5 Lessons Learned at a Garlic Festival

garlic festival food

1. You can put garlic in anything.

Oh sure, we all know the most common foods, and this sign was just the beginning.

It went on from there to sauces, garlic-hot pepper jelly, oils and in case that wasn’t enough… garlic ice cream.

Yep, you read that right, and it was surprisingly not as bad as we expected.

2. That German White and Purple Stripe are two of the best varieties for colder climates.

Every farm stand that was selling garlic had at least these 2 selections. Both are hardneck and cold hardy, something we need here in the northeast and even up into Canada.

The Purple Stripe is also considered to be the ‘Grand-daddy of all garlic” in that it is thought to be the oldest type still around. Kind of neat, right?

How to freeze garlic.

3. You can freeze garlic.

And perhaps you should. Frozen garlic will hold its flavor better than refrigerated bulbs.

We never really thought about it before, but it does make sense. It certainly is easy enough to try.

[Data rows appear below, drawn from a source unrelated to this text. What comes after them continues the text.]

(* ===== verification/Channel.v ===== *)
(** * Two backends over an unreliable network

    Two custom backends whose datagrams are lost, duplicated and reordered at will.
    What one end has sent is on the wire; any datagram of the wire arrives at the
    other end any number of times, at any later moment and from any address.  Data
    frames, probes and the answers to probes take the same way, so the paths of
    both ends move while packets are under way.

    The theorem is that of a channel: what is handed out is what was sent, at most
    once, and for certain unless a datagram that was sent 64 or more later arrived
    before. *)

From Stdlib Require Import ZArith Lia.
From stdpp Require Import prelude list strings gmap.
From S2P Require Import Prelude RustStd Protocol Frame Nonce Crypto Transport Runtime RuntimeProps Backend BackendProps Mesh.

(** ** The network *)

(** One end: its state, its datagrams on the wire, each with the packet for the
    other end that it carries, and the datagrams of the other end that arrived. *)
Record endpt : Type := mkEndpt {
  e_state : RuntimeState;
  e_wire : list (list Z * option (list Z));
  e_seen : list nat;
}.

Definition sent_of (x : RuntimeState) : list (SocketAddr * list Z) :=
  match transport x with Some t => sent t | None => [] end.

(** The datagrams that were sent between two states. *)
Definition new_datagrams (x x' : RuntimeState) : list (list Z) :=
  snd <$> drop (length (sent_of x)) (sent_of x').

Definition emit (packet : option (list Z)) (e : endpt) (x' : RuntimeState) : endpt :=
  mkEndpt x' (e_wire e ++ ((fun f => (f, packet)) <$> new_datagrams (e_state e) x')) (e_seen e).

(** A packet is sent; an end maintains its paths; the [i]-th datagram of the other
    end arrives. *)
Inductive net_event : Type :=
| Send (from_a : bool) (packet : list Z)
| Tick (on_a : bool) (now : Z)
| Arrive (at_a : bool) (i : nat) (now : Z) (source : SocketAddr).

(** What is seen of the network: whether a packet for the other end was accepted and
    how many datagrams it became; what a datagram carried, which ones came before it
    and what was handed out. *)
Inductive observation : Type :=
| Taken (for_peer ok : bool) (datagrams : nat)
| Handed (carried : option (list Z)) (i : nat) (before : list nat) (out : option (list Z)).

Section network.
Context `{P : CryptoPrims}.
Context (os_send : SocketAddr -> list Z -> io Z).
Context (relay_connect : string -> io unit) (relay_write : RelayMessage -> io unit).

(** [peer] is the overlay address of the other end. *)
Definition end_send (peer : Ipv4Addr) (e : endpt) (packet : list Z) : observation * endpt :=
  let '(r, x') := send_overlay_packet os_send relay_connect relay_write (e_state e) packet in
  let for_peer := bool_decide (ipv4_destination packet = Ok peer) in
  (Taken for_peer (is_ok r) (length (new_datagrams (e_state e) x')),
   emit (if for_peer then Some packet else None) e x').

Definition end_tick (e : endpt) (now : Z) : endpt :=
  emit None e (snd (probe_peer_direct_paths os_send (e_state e) now)).

Definition end_receive (e other : endpt) (i : nat) (now : Z) (source : SocketAddr)
    : option observation * endpt :=
  match e_wire other !! i with
  | None => (None, e)
  | Some (datagram, carried) =>
      let '(r, x') := receive_overlay_packet os_send (e_state e) now BUFFER_LEN (inr (datagram, source)) in
      let e' := emit None e x' in
      (Some (Handed carried i (e_seen e) (match r with Ok out => out | _ => None end)),
       mkEndpt (e_state e') (e_wire e') (e_seen e ++ [i]))
  end.

Context (ip_a ip_b : Ipv4Addr).

Definition net_step (a b : endpt) (e : net_event) : list observation * endpt * endpt :=
  match e with
  | Send true packet => let '(o, a) := end_send ip_b a packet in ([o], a, b)
  | Send false packet => let '(o, b) := end_send ip_a b packet in ([o], a, b)
  | Tick true now => ([], end_tick a now, b)
  | Tick false now => ([], a, end_tick b now)
  | Arrive true i now source => let '(o, a) := end_receive a b i now source in (option_list o, a, b)
  | Arrive false i now source => let '(o, b) := end_receive b a i now source in (option_list o, a, b)
  end.

Fixpoint net_run (a b : endpt) (events : list net_event) : list observation :=
  match events with
  | [] => []
  | e :: events => let '(os, a, b) := net_step a b e in os ++ net_run a b events
  end.
End network.

(** ** The promise *)

(** A packet for the other end becomes one datagram.  A datagram without a packet
    hands out nothing.  One with a packet hands out that packet or nothing, nothing
    when it arrived before, and the packet when it did not and no datagram that is 64
    or more later arrived before it. *)
Definition promised (o : observation) : Prop :=
  match o with
  | Taken for_peer ok datagrams => for_peer = true -> ok = true /\ datagrams = 1%nat
  | Handed None _ _ out => out = None
  | Handed (Some packet) i before out =>
      (out = None \/ out = Some packet) /\ (i ∈ before -> out = None) /\
      (i ∉ before -> Forall (fun j => j < i + 64)%nat before -> out = Some packet)
  end.

(** Packets for the other end have at most 1424 bytes, and the clock is that of the
    code, in milliseconds of 128 bits. *)
Definition event_ok (ip_a ip_b : Ipv4Addr) (e : net_event) : Prop :=
  match e with
  | Send from_a packet =>
      ipv4_destination packet = Ok (if from_a : bool then ip_b else ip_a) -> (Z.of_nat (length packet) <= 1424)%Z
  | Tick _ now | Arrive _ _ now _ => (0 <= now <= u128_max)%Z
  end.

(** ** Frames on the wire *)

Section wire.
Context `{P : CryptoPrims, HL : !CryptoLaws P}.

(** A session with the keys of another one: nonces and window may differ. *)
Definition same_keys (s t : PeerCryptoSession) : Prop :=
  local_id t = local_id s /\ peer_id t = peer_id s /\ cipher t = cipher s /\
  direction_prefix (send_nonces t) = direction_prefix (send_nonces s) /\
  receive_direction_prefix t = receive_direction_prefix s.

Lemma same_keys_wire s t n ty m : same_keys s t -> wire_frame t n ty m = wire_frame s n ty m.
Proof. intros (Hl & Hp & Hc & _). unfold wire_frame. by rewrite Hl, Hp, Hc. Qed.

Lemma same_keys_seal s t sn :
  same_keys s t -> direction_prefix sn = direction_prefix (send_nonces t) -> same_keys s (set_send_nonces t sn).
Proof. intros (H1 & H2 & H3 & H4 & H5) Hd. split_and!; cbn; congruence. Qed.

Lemma same_keys_window s t w : same_keys s t -> same_keys s (set_receive_window t w).
Proof. done. Qed.

(** What sealing does, whenever it succeeds. *)
Lemma seal_message_inv s m ty f s' :
  wf_session s -> known_type ty = true -> seal_message s m ty = (Ok f, s') ->
  exists n sn, s' = set_send_nonces s sn /\ wire_frame s n ty m = Some f /\ wf_nonce n /\
    nonce_counter n = counter (send_nonces s) /\ take 8 n = direction_prefix (send_nonces s) /\
    wf_send sn /\ counter sn = (counter (send_nonces s) + 1)%Z /\ direction_prefix sn = direction_prefix (send_nonces s).
Proof.
  intros (Hl & Hp & Hs) Ht. unfold seal_message. destruct (SendNonceState_next (send_nonces s)) as [r sn] eqn:E.
  intros [= H <-]. destruct r as [n| |]; [|done..]. cbn [mbind res_bind] in H.
  destruct (SendNonceState_next_wf _ _ _ Hs E) as (Hn & Hsn & Hcn & Hc1 & _ & Hdp & _).
  assert (take 8 n = direction_prefix (send_nonces s)) as Hpre.
  { unfold SendNonceState_next in E. destruct (_ =? _)%Z; [done|]. injection E as <- _.
    apply take_app_length'. destruct Hs as [Hs _]. by rewrite Hs. }
  destruct (wf_header_new s n ty Hl Hp Hn Ht) as [Hwf Hacc].
  cbn [set_send_nonces local_id peer_id cipher] in H. set (h := FrameHeader_new (local_id s) (peer_id s) n ty) in *.
  rewrite (FrameHeader_encode_ok h) in H by done. cbn [mbind res_bind] in H.
  destruct (aead_encrypt _ _ _ _) as [c|] eqn:Ec; [|done]. cbn [ok_or mbind res_bind] in H.
  unfold EncodedFrame_encode in H. cbn [Frame.header] in H. rewrite (FrameHeader_encode_ok h) in H by done.
  cbn [mbind res_bind ciphertext] in H. injection H as <-. exists n, sn. split_and!; try done.
  unfold wire_frame. fold h. by rewrite Ec.
Qed.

4. That a garlic bed should be fertilized twice.

At planting time, here in zone 5/6 that is mid-October, and again when the ground thaws in the spring, add bone meal, blood meal and a fertilizer that is about 10-20-20. Of course that depends on your soil, but generally a good plan of action.

This summer we saw how well bone meal worked for our onions, so knew it would likewise be good for the garlic.

Garlic Viengar shots.

5. That some people will try anything.

Garlic is good for you, vinegar is good for you. Why not combine them, right?

Mandolin was just one of a number of people, men mostly, that tried the garlic vinegar. Perhaps it was the sign ‘More potent than Viagra’ that got their attention.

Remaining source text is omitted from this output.